WO2001050737A2

WO2001050737A2 - Method and apparatus for reducing false positives in cut detection

Info

Publication number: WO2001050737A2
Application number: PCT/EP2000/012864
Authority: WO
Inventors: Thomas Mcgee; Nevenka Dimitrova
Original assignee: Koninklijke Philips Electronics N.V.
Priority date: 1999-12-30
Filing date: 2000-12-15
Publication date: 2001-07-12
Also published as: EP1180307A2; CN1349711A; CN1252982C; JP2003519971A; WO2001050737A3

Abstract

A video indexing method and device for selecting keyframes from each detected scene in the video. The method and device determines whether a scene change has occurred between two frames of video or whether the change between the two frames is merely a uniform change in luminance values.

Description

Method and apparatus for reducing false positives in cut detection

BACKGROUND OF THE INVENTION

The present invention is in general related to an apparatus that detects significant scenes of a source video and selects representative keyframes therefrom. The present invention in particular relates to determining whether a detected scene change is really a scene change or merely a uniform change in intensity of the image such as when camera flashes occur during a news broadcast etc.
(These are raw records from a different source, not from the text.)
(** X20. The trigger is the program counter of the nearest step before the
    revert whose program counter has a location, whatever its line:
    the test [tempLoc.line > 0] never fails.  Without such a step it
    is the program counter of the revert. *)
Theorem trigger_is_nearest_located_step (parser : Parser)
    (traces : list ExecutionTrace) (count : nat) (revertPC : Z) :
  ((forall (i : nat) t, (i < count)%nat -> traces !! i = Some t ->
      getSourceLocation parser (pc t) = None) ->
   findTrigger parser traces count revertPC = revertPC)
  /\ (forall (i : nat) t,
        (i < count)%nat -> traces !! i = Some t ->
        is_Some (getSourceLocation parser (pc t)) ->
        (forall (j : nat) t', (i < j < count)%nat -> traces !! j = Some t' ->
           getSourceLocation parser (pc t') = None) ->
        findTrigger parser traces count revertPC = pc t).
Proof.
  induction count as [| n IH]; (split; [intros Hnone | intros i t Hi Ht Hloc Hlater]).
  - reflexivity.
  - lia.
  - cbn [findTrigger]. destruct (traces !! n) as [t |] eqn:Hn.
    + rewrite (Hnone n t) by (lia || assumption).
      apply IH. intros i t' Hi. apply Hnone. lia.
    + apply IH. intros i t' Hi. apply Hnone. lia.
  - cbn [findTrigger]. destruct (decide (i = n)) as [-> | Hne].
    + rewrite Ht. destruct Hloc as [loc Hloc]. rewrite Hloc.
      now rewrite (located_line_positive _ _ _ Hloc).
    + assert (findTrigger parser traces n revertPC = pc t) as Hrec.
      { apply (proj2 IH i t); [lia | exact Ht | exact Hloc |].
        intros j t' Hj. apply Hlater. lia. }
      destruct (traces !! n) as [t' |] eqn:Hn; [| exact Hrec].
      rewrite (Hlater n t') by (lia || assumption). exact Hrec.
Qed.

Lemma firstRequire_Some (parser : Parser) (rl : RevertLocation) :
  firstRequire parser = Some rl ->
  rl_column rl = Fin 1
  /\ rl_functionContext rl = getFunctionContext parser (rl_line rl)
  /\ exists (k : nat) text,
       split newline (sourceCode parser) !! k = Some text
       /\ includes (trim text) "require(" = true
       /\ rl_line rl = Z.of_nat k + 1
       /\ rl_snippet rl = trim text.
Proof.
  unfold firstRequire. destruct (findAllRequires parser) as [| req rest] eqn:Hreq;
    [discriminate |].
  intros H. inversion H; subst rl; clear H.
  cbn [rl_line rl_column rl_snippet rl_functionContext].
  split; [reflexivity |]. split; [reflexivity |].
  assert (req ∈ findAllRequires parser) as Hin by (rewrite Hreq; apply list_elem_of_here).
  apply ContextMore.findAllRequires_elem in Hin.
  destruct Hin as (j & text & Hl & Hinc & ->). exists j, text. auto.
Qed.

(** X21. A revert location is only reported for a failed transaction with
    a parser and a REVERT or INVALID step.  It names an existing line
    of the source with that line, trimmed, as snippet, and carries the
    function context of that line.  It is either a location of the
    source map on a line after the first, or the first line of the
    source that holds [require(], with column 1: a location on line 1
    is never taken from the source map. *)
Theorem revert_location_origin (success : bool) (parser : option Parser)
    (traces : list ExecutionTrace) (rl : RevertLocation) :
  revertLocation success parser traces = Some rl ->
  success = false
  /\ exists p,
       parser = Some p
       /\ (exists t, t ∈ traces /\ isRevertStep t = true)
       /\ (exists (k : nat) text,
             split newline (sourceCode p) !! k = Some text
             /\ rl_line rl = Z.of_nat k + 1
             /\ rl_snippet rl = trim text)
       /\ rl_functionContext rl = getFunctionContext p (rl_line rl)
       /\ ((1 < rl_line rl
            /\ exists q, getSourceLocation p q
                         = Some {| line := rl_line rl; column := rl_column rl;
                                   snippet := rl_snippet rl |})
           \/ (firstRequire p = Some rl /\ rl_column rl = Fin 1)).
Proof.
  unfold revertLocation. intros H.
  destruct success; [discriminate |]. split; [reflexivity |].
  destruct parser as [p |]; [| discriminate]. exists p. split; [reflexivity |].
  destruct (findIndex isRevertStep traces 0) as [revertIndex |] eqn:Hidx;
    [| discriminate].
  destruct (findIndex_Some _ _ _ _ Hidx) as (j & t & _ & Hj & Ht & _).
  split; [exists t; split; [exact (list_elem_of_lookup_2 _ _ _ Hj) | exact Ht] |].
  destruct (traces !! revertIndex) as [revertTrace |]; [| discriminate].
  assert (firstRequire p = Some rl ->
          (exists (k : nat) text,
             split newline (sourceCode p) !! k = Some text
             /\ rl_line rl = Z.of_nat k + 1 /\ rl_snippet rl = trim text)
          /\ rl_functionContext rl = getFunctionContext p (rl_line rl)
          /\ ((1 < rl_line rl
               /\ exists q, getSourceLocation p q
                            = Some {| line := rl_line rl; column := rl_column rl;
                                      snippet := rl_snippet rl |})
              \/ (firstRequire p = Some rl /\ rl_column rl = Fin 1))) as Hfallback.
  { intros Hreq. destruct (firstRequire_Some _ _ Hreq)
      as (Hcol & Hctx & k & text & Hl & _ & Hline & Hsnip).
    split; [exists k, text; auto |]. split; [exact Hctx |]. right. auto. }
  destruct (getSourceLocation p (findTrigger p traces revertIndex (pc revertTrace)))
    as [loc |] eqn:Hloc; [| exact (Hfallback H)].
  destruct (Z.ltb_spec 1 (line loc)) as [Hlt | Hle]; [| exact (Hfallback H)].
  inversion H; subst rl; clear H.
  cbn [rl_line rl_column rl_snippet rl_functionContext].
  destruct (LocationMore.getSourceLocation_line _ _ _ Hloc) as (_ & k & text & Hl & Hline & Hsnip).
  split; [exists k, text; auto |]. split; [reflexivity |]. left.
  split; [exact Hlt |]. exists (findTrigger p traces revertIndex (pc revertTrace)).
  rewrite Hloc. now destruct loc.
Qed.

Lemma trigger_is_nearest_located_step_witness :
  findTrigger Examples.fooParser
    (parseTrace (Examples.traceOf Examples.revertedCall)) 1 1 = 0.
Proof.
  destruct (parseTrace (Examples.traceOf Examples.revertedCall) !! 0%nat)
    as [t |] eqn:Ht; [| vm_compute in Ht; discriminate Ht].
  assert (pc t = 0) as Hpc by (vm_compute in Ht; now inversion Ht).
  rewrite <- Hpc.
  apply (proj2 (trigger_is_nearest_located_step Examples.fooParser
                  (parseTrace (Examples.traceOf Examples.revertedCall)) 1 1) 0%nat t).
  - lia.
  - exact Ht.
  - rewrite Hpc. vm_compute. eauto.
  - intros j t' Hj. lia.
Defined.
(** * Voice Memos exporter ([main.py]): the per-record export engine

    A shallow embedding of the loop body of [main] in [src/main.py]: the
    duration and label formatting, the planning of the source and
    destination paths, the table row renderer, the interactive key read with
    its terminal-mode handling, and the copy of the file.

    Python values are modelled as follows.
    - [str] is a list of Unicode code points ([pystr], code points in [N]);
      [len] is [length].
    - [int] is [Z]; [float] is the kernel's binary64 [float].
    - The terminal, the file system, standard input and standard output are
      fields of an explicit [world], threaded through a state-and-exception
      monad [M].

    The library calls of the loop body are modelled with it: [posixpath]
    for [os.path] and the [termios] constants of macOS (the program reads
    the database of the macOS Voice Memos application), [datetime] with its
    rounding of float seconds to microseconds, [shutil.copyfile] and
    [os.utime] on a file system in which the kernel resolves each path to
    the place of a file, the same place for every spelling of the path.
    The local time zone [local_tz] and the formatting of dates, which reads
    the time zone database, are parameters ([local_tz], [strftime]). The
    library is CPython 3.11 on a POSIX system with a 64-bit [time_t]. *)

From Stdlib Require Import ZArith NArith Lia List Bool Ascii String.
From Stdlib Require Import Floats.PrimFloat Floats.FloatOps Floats.SpecFloat.
From Stdlib Require Import Floats.FloatAxioms.
From stdpp Require Import base option list gmap.
Import ListNotations.

Set Warnings "-inexact-float".
Local Open Scope Z_scope.

(** ** Python strings *)

Module Py.

(** A Python [str]: the sequence of its code points. *)
Definition pystr : Type := list N.

(** An ASCII literal of the source, as a [pystr]. *)
Definition lit (s : string) : pystr :=
  map N_of_ascii (list_ascii_of_string s).

(** [len(s)] as a Python [int]. *)
Definition len (s : pystr) : Z := Z.of_nat (length s).

(** [c in s] for a one-character string [c]. *)
Definition contains (c : N) (s : pystr) : bool := existsb (N.eqb c) s.

(** [s.replace(a, b)] for one-character strings [a] and [b]. *)
Definition replace (a b : N) (s : pystr) : pystr :=
  map (fun c => if N.eqb c a then b else c) s.

(** [s.rfind(c)] for a one-character string [c]: the highest index of [c]
    in [s], or [-1]. *)
Fixpoint rfind (c : N) (s : pystr) : Z :=
  match s with
  | [] => -1
  | x :: s' =>
      let r := rfind c s' in
      if 0 <=? r then r + 1 else if N.eqb x c then 0 else -1
  end.

(** The slice [s[:k]], for any integer [k]. *)
Definition slice_to (k : Z) (s : pystr) : pystr :=
  if k <? 0 then take (Z.to_nat (len s + k)) s else take (Z.to_nat k) s.

(** The slice [s[k:]], for any integer [k]. *)
Definition slice_from (k : Z) (s : pystr) : pystr :=
  if k <? 0 then drop (Z.to_nat (len s + k)) s else drop (Z.to_nat k) s.

(** [sep.join(xs)]. *)
Fixpoint join (sep : pystr) (xs : list pystr) : pystr :=
  match xs with
  | [] => []
  | [x] => x
  | x :: xs' => x ++ sep ++ join sep xs'
  end.
Lemma bool_eq_of_iff (a b : bool) : (a = true <-> b = true) -> a = b.
Proof.
  destruct a, b; intros [H1 H2]; try reflexivity.
  - symmetry. apply H1. reflexivity.
  - apply H2. reflexivity.
Qed.

Lemma dot_vadd (row : vec) :
  forall x p, length x = length row -> length p = length row ->
  dot row (vadd x p) == dot row x + dot row p.
Proof.
  unfold dot, vadd.
  induction row as [|a row IH]; intros x p Hx Hp.
  - simpl. ring.
  - destruct x as [|b x]; [discriminate|]. destruct p as [|d p]; [discriminate|].
    simpl in *. rewrite IH by congruence. ring.
Qed.

Lemma shift_rows (x p : vec) (Hp : length p = length x) :
  forall (M : matrix) (bv : vec),
    forallb (fun row => Nat.eqb (length row) (length x)) M = true ->
    length bv = length M ->
    forallb2 Qle_bool (matvec M (vadd x p)) bv =
    forallb2 Qle_bool (matvec M p) (vsub bv (matvec M x)).
Proof.
  induction M as [|row M IH]; intros bv Hrows Hlen.
  - reflexivity.
  - destruct bv as [|bi bv]; [discriminate|].
    simpl in Hrows. apply andb_true_iff in Hrows. destruct Hrows as [Hrow Hrows].
    apply Nat.eqb_eq in Hrow.
    simpl. rewrite IH by (simpl in Hlen; congruence). f_equal.
    apply bool_eq_of_iff. rewrite !Qle_bool_iff.
    rewrite dot_vadd by congruence.
    unfold Qminus. split; intro Hle; Lqa.lra.
Qed.

Lemma shift_lower (lbv : list ext) :
  forall x p, length x = length lbv -> length p = length lbv ->
  forallb2 ext_le_fin lbv (vadd x p) = forallb2 ext_le_fin (map2 ext_sub lbv x) p.
Proof.
  induction lbv as [|e lbv IH]; intros x p Hx Hp.
  - reflexivity.
  - destruct x as [|a x]; [discriminate|]. destruct p as [|d p]; [discriminate|].
    simpl in *. rewrite IH by congruence. f_equal.
    destruct e as [|q|]; simpl; try reflexivity.
    apply bool_eq_of_iff. rewrite !Qle_bool_iff.
    unfold Qminus. split; intro Hle; Lqa.lra.
Qed.

Lemma shift_upper (ubv : list ext) :
  forall x p, length x = length ubv -> length p = length ubv ->
  forallb2 fin_le_ext (vadd x p) ubv = forallb2 fin_le_ext p (map2 ext_sub ubv x).
Proof.
  induction ubv as [|e ubv IH]; intros x p Hx Hp.
  - destruct x; [|discriminate]. destruct p; reflexivity.
  - destruct x as [|a x]; [discriminate|]. destruct p as [|d p]; [discriminate|].
    simpl in *. rewrite IH by congruence. f_equal.
    destruct e as [|q|]; simpl; try reflexivity.
    apply bool_eq_of_iff. rewrite !Qle_bool_iff.
    unfold Qminus. split; intro Hle; Lqa.lra.
Qed.

(** In exact arithmetic [x + p] satisfies a bundle exactly when [p]
    satisfies the bundle shifted to [x]. *)
Lemma check_shift (c : constraints) (x p : vec) :
  shape_ok (length x) c = true ->
  length p = length x ->
  check (vadd x p) c = check p (shift c x).
Proof.
  intros Hshape Hp. unfold shape_ok in Hshape.
  apply andb_true_iff in Hshape. destruct Hshape as [Hshape Hub].
  apply andb_true_iff in Hshape. destruct Hshape as [Hshape Hlb].
  apply andb_true_iff in Hshape. destruct Hshape as [Hrows Hb].
  apply Nat.eqb_eq in Hub, Hlb, Hb.
  unfold check, shift. cbn [A b lb ub].
  rewrite (shift_rows x p Hp _ _ Hrows Hb).
  rewrite (shift_lower (lb c) x p) by congruence.
  rewrite (shift_upper (ub c) x p) by congruence.
  reflexivity.
Qed.

End Shift.

(* ------------------------------------------------------------------ *)
(** ** The trust-region driver *)

Section DriverFacts.

Import Linneq TrustRegion.

Variable objective : vec -> Q.
Variable make_gradient :
  vec -> constraints -> Trust_Region_Options -> Z -> ext -> Q -> Gradient.
Variable make_hessian : vec -> constraints -> Trust_Region_Options -> matrix.
Variable pcg : vec -> matrix -> constraints -> Q -> PCG.PCG_Status.
Variable check : vec -> constraints -> bool.
Variable constraint_check : constraints -> vec -> bool.
Variable constraints : Linneq.constraints.
Variable opts : Trust_Region_Options.

Local Abbreviation make_hess := (TrustRegion.make_hess make_hessian constraints opts).
Local Abbreviation no_step := (TrustRegion.no_step make_hessian constraints opts).
Local Abbreviation radius_update := (TrustRegion.radius_update make_hessian constraints opts).
Local Abbreviation acceptance := (TrustRegion.acceptance make_gradient constraints opts).
Local Abbreviation residual_check := (TrustRegion.residual_check make_hessian constraints opts).
Local Abbreviation stall_check := (TrustRegion.stall_check make_hessian constraints opts).
Local Abbreviation candidate :=
  (TrustRegion.candidate objective make_gradient make_hessian constraints opts).
Local Abbreviation loop_body :=
  (TrustRegion.loop_body objective make_gradient make_hessian pcg constraints opts).
Local Abbreviation main_loop :=
  (TrustRegion.main_loop objective make_gradient make_hessian pcg constraints opts).
Local Abbreviation loop_top :=
  (TrustRegion.loop_top objective make_gradient make_hessian pcg constraints opts).
Local Abbreviation initialise :=
  (TrustRegion.initialise objective make_gradient make_hessian check constraints opts).
Local Abbreviation trust_region_fuel :=
  (TrustRegion.trust_region_fuel objective make_gradient make_hessian pcg check
     constraint_check constraints opts).
Local Abbreviation trust_region :=
  (TrustRegion.trust_region objective make_gradient make_hessian pcg check
     constraint_check constraints opts).
Local Abbreviation fresh := {| hessian_is_up_to_date := true; times_after_hessian_shaking := 0 |}.
Local Abbreviation gives_up := (TrustRegion.gives_up opts).

Ltac run_monad :=
  unfold mbind, get, put, ret, raise in *; cbn beta iota in *.

Ltac split_if :=
  match goal with
  | |- context [if ?b then _ else _] => destruct b eqn:?
  | H : context [if ?b then _ else _] |- _ => destruct b eqn:?
  end.

Lemma mbind_ok {X Y : Type} (m : M X) (k : X -> M Y) (c c' : closure) (y : Y) :
  mbind m k c = Ok (y, c') ->
  exists a c1, m c = Ok (a, c1) /\ k a c1 = Ok (y, c').
Proof.
  unfold mbind. destruct (m c) as [[a c1]|e]; [|discriminate].
  intro Hk. exists a, c1. split; [reflexivity|exact Hk].
Qed.

(** *** [make_hess] *)

Lemma make_hess_stale (v : vec) (c : closure) :
  hessian_is_up_to_date c = false ->
  make_hess v c = Ok (make_hessian v constraints opts, fresh).
Proof.
  intro Hup. unfold TrustRegion.make_hess. run_monad. rewrite Hup. reflexivity.
Qed.

Lemma make_hess_fresh (v : vec) (c : closure) :
  hessian_is_up_to_date c = true ->
  make_hess v c = Raise (AssertionError hessian_not_up_to_date).
Proof.
  intro Hup. unfold TrustRegion.make_hess. run_monad. rewrite Hup. reflexivity.
Qed.

Lemma make_hess_ok (v : vec) (c c' : closure) (Hn : matrix) :
  make_hess v c = Ok (Hn, c') ->
  hessian_is_up_to_date c = false /\ Hn = make_hessian v constraints opts /\ c' = fresh.
Proof.
  destruct (hessian_is_up_to_date c) eqn:Hup; intro Hrun.
  - rewrite (make_hess_fresh _ _ Hup) in Hrun. discriminate.
  - rewrite (make_hess_stale _ _ Hup) in Hrun. inversion Hrun; subst. auto.
Qed.

(** *** The assertion of [make_hess] *)

Lemma assertion_free_bind {X Y : Type} (m : M X) (k : X -> M Y) :
  assertion_free m -> (forall a, assertion_free (k a)) -> assertion_free (mbind m k).
Proof.
  intros Hm Hk c. unfold mbind. specialize (Hm c).
  destruct (m c) as [[a c1]|e]; [apply Hk | exact Hm].
Qed.

Ltac guarded :=
  intros c; run_monad;
  repeat match goal with
         | |- context [if hessian_is_up_to_date ?c then _ else _] =>
             let E := fresh "Hup" in
             destruct (hessian_is_up_to_date c) eqn:E;
             [| rewrite ?(make_hess_stale _ _ E)]; cbn beta iota
         | |- context [if ?b then _ else _] => destruct b eqn:?
         end;
  try reflexivity.

Lemma no_step_assertion_free (l : locals) : assertion_free (no_step l).
Proof. unfold TrustRegion.no_step. guarded. Qed.

Lemma radius_update_assertion_free (l : locals) (ratio size : Q) :
  assertion_free (radius_update l ratio size).
Proof. unfold TrustRegion.radius_update. guarded. Qed.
Users will often record home videos or record television programs, movies, concerts, sports events, etc. on a tape for later or repeated viewing. Often, a video will have varied content or be of great length. However, a user may not write down what is on a recorded tape and may not remember what she recorded on a tape or where on a tape particular scenes, movies, events are recorded. Thus, a user may have to sit and view an entire tape to remember what is on the tape.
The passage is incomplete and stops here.